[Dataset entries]
*** Block opens ***

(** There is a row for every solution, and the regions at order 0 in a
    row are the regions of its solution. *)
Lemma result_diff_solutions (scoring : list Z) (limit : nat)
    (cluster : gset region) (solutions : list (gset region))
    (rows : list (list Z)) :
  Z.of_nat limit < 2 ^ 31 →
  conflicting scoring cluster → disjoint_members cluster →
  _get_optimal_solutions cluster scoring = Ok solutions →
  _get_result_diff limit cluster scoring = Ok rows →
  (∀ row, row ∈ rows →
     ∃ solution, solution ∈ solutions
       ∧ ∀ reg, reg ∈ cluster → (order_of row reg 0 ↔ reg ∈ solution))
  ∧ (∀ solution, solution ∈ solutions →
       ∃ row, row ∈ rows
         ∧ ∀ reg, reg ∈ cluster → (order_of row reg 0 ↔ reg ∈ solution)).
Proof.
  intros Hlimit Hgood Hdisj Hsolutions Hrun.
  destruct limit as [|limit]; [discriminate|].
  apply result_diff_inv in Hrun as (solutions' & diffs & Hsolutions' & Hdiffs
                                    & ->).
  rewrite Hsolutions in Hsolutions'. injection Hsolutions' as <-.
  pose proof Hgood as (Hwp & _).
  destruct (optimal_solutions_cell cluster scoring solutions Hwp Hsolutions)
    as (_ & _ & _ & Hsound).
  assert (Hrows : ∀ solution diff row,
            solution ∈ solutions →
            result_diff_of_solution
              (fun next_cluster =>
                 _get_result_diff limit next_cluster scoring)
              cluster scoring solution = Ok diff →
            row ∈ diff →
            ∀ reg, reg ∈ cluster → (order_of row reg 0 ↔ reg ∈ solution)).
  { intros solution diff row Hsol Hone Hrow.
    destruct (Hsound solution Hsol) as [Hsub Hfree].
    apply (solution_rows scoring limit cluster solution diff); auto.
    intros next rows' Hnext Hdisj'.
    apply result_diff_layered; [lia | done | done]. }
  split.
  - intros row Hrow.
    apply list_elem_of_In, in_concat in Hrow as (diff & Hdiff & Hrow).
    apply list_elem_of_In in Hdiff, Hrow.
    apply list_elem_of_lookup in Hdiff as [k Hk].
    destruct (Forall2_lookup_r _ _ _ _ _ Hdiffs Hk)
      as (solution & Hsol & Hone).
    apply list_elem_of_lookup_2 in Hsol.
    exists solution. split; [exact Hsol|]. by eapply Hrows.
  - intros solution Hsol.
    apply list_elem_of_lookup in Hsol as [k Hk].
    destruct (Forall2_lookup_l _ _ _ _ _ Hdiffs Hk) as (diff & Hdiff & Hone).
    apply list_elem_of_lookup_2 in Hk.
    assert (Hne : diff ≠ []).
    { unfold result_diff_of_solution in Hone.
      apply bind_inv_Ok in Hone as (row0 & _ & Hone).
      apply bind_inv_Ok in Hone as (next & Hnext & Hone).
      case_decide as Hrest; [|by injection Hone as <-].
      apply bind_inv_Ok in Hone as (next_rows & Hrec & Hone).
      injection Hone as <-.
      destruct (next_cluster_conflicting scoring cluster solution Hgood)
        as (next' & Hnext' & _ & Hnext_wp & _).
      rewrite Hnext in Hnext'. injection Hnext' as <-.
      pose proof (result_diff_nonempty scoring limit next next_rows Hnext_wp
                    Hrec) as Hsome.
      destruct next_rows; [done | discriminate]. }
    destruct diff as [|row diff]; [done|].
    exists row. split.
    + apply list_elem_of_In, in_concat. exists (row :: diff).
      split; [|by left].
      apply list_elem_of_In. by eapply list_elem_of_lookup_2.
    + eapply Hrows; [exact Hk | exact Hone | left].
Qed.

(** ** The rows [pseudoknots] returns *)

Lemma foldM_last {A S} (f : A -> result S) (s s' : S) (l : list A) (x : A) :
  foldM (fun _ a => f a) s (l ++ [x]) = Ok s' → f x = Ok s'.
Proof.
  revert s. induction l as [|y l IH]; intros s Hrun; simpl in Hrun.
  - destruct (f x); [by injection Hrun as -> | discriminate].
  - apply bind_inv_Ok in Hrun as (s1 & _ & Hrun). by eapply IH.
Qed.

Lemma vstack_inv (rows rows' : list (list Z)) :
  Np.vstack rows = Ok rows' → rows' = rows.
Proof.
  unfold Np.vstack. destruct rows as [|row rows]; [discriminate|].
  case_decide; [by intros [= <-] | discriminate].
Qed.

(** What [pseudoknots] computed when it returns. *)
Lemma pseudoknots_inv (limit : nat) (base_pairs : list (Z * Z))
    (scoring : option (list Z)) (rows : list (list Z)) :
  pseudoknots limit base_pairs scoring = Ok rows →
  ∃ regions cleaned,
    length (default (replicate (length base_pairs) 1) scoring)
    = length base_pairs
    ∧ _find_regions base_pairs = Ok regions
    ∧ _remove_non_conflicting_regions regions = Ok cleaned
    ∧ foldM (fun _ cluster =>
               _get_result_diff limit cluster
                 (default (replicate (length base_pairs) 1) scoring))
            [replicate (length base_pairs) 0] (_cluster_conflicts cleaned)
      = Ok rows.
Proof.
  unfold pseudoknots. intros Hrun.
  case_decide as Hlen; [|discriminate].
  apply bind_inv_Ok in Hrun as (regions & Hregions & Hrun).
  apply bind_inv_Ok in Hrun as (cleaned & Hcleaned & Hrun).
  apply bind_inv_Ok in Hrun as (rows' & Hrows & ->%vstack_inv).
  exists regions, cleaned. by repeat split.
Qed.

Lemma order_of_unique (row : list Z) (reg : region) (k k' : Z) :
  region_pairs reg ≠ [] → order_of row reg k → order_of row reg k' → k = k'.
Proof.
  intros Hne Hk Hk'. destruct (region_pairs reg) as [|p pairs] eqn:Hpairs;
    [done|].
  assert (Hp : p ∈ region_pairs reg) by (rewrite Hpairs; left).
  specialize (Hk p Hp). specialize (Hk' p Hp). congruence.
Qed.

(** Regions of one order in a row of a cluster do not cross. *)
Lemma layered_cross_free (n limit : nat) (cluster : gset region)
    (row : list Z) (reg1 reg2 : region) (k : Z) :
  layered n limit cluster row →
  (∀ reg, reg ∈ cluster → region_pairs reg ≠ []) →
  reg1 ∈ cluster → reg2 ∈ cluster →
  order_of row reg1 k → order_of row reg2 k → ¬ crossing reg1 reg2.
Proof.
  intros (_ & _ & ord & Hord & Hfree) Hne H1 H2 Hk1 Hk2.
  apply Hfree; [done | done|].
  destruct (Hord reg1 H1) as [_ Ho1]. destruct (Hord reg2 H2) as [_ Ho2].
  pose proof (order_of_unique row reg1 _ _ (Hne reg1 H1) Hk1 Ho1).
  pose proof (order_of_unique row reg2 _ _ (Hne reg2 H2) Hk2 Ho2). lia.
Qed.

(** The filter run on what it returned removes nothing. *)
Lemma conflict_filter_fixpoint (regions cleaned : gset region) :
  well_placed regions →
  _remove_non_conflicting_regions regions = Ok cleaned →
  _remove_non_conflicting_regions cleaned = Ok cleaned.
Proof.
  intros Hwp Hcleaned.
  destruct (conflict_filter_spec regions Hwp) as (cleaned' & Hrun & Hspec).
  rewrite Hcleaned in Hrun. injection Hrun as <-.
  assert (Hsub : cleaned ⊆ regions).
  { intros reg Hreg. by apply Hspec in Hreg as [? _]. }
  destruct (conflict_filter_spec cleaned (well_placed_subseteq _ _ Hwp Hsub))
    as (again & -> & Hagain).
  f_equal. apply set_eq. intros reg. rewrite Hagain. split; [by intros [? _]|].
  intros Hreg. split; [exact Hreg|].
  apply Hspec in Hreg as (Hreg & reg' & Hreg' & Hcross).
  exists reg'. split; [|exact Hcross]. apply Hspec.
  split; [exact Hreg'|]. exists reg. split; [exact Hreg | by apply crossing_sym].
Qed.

*** Block closes ***

In the records above, find each line with the string "Hcleaned" and list it.

WRITTEN SOLUTION
  apply bind_inv_Ok in Hrun as (cleaned & Hcleaned & Hrun).
  intros Hwp Hcleaned.
  rewrite Hcleaned in Hrun. injection Hrun as <-.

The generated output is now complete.